EDITORIAL: Not a short timespan
Updated: November 04, 2009 6:52 AM
Hopefully, Taseko Mine’s announcement Monday that mineral prices will allow the Prosperity mine to operate 13 more years than originally expected will put to rest the argument that the mine’s benefits are for a short span of time.
Thirty-three years is the majority of most people’s working lives.
It’s enough time for someone who is 13 years old now to enter middle age.
It’s enough time for someone who is 33 years old now to retire.
It’s enough time for someone born this year to grow up, finish school, start a family, and have worked for years.
In 33 years, the editor of this newspaper will be nearly twice as old as he is now — he’ll be 64 years old.
He expects to work all of those years, like many people in Williams Lake.

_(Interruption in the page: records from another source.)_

(* ===== verification/Random.v ===== *)
(** * std::mt19937

    The generator of the standard library: 624 words of 32 bits, the next word
    from the first, the second and the 398th, tempered on the way out.  The
    library fills the words in blocks; one at a time gives the same numbers. *)
From stdpp Require Import base list.
From S2P Require Import Prelude.

Definition MT_N : nat := 624.
Definition MT_M : nat := 397.
Definition word (z : Z) : Z := (z mod 2 ^ 32)%Z.

(** The last words, the oldest first. *)
Definition mt19937 : Type := list Z.

Fixpoint mt_fill (n : nat) (i x : Z) : mt19937 :=
  match n with
  | 0 => []
  | S n => x :: mt_fill n (i + 1) (word (1812433253 * Z.lxor x (Z.shiftr x 30) + (i + 1)))
  end.
(** The constructor with a seed. *)
Definition mt_seed (seed : Z) : mt19937 := mt_fill MT_N 0 (word seed).

Definition mt_twist (x y z : Z) : Z :=
  let w := Z.lor (Z.land x 0x80000000) (Z.land y 0x7fffffff) in
  Z.lxor z (Z.lxor (Z.shiftr w 1) (if Z.odd w then 0x9908b0df else 0)).
Definition mt_temper (y : Z) : Z :=
  let y := Z.lxor y (Z.shiftr y 11) in
  let y := Z.lxor y (Z.land (word (Z.shiftl y 7)) 0x9d2c5680) in
  let y := Z.lxor y (Z.land (word (Z.shiftl y 15)) 0xefc60000) in
  Z.lxor y (Z.shiftr y 18).

(** [operator()] *)
Definition mt_next (g : mt19937) : Z * mt19937 :=
  match g with
  | x :: (y :: _) as r =>
      let z := mt_twist x y (nth MT_M g 0%Z) in (mt_temper z, r ++ [z])
  | _ => (0%Z, g)
  end.

Fixpoint mt_discard (n : nat) (g : mt19937) : mt19937 :=
  match n with 0 => g | S n => mt_discard n (mt_next g).2 end.

(** The number the C++ standard demands: the 10000th of the default seed. *)
Example mt_10000th : (mt_next (mt_discard (Pos.to_nat 9999) (mt_seed 5489))).1 = 4123659995%Z.
Proof. vm_compute. reflexivity. Qed.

That’s a long time to reap the benefits of $200 million a year in spending at the mine; the value of 500 full-time, high-paying mining jobs, and more than $1.65 billion to the federal government and nearly $3.8 million to the provincial government.
Thirty-three years is longer than the life of Gibraltar, which is scheduled to close in 2035. If built in 2011, Prosperity would not close until 2044.
Combined between 2011 and 2044, those two mines alone would contribute $300 million to the local economy.
Mining has been around for thousands of years, and it is not going anywhere. Three decades is plenty of time for the regional economy to grow, improve and diversify.
In terms of the Earth, 33 years is a blink of the eye. In human terms, it is a third of a lifetime, and that is a long time of prosperity.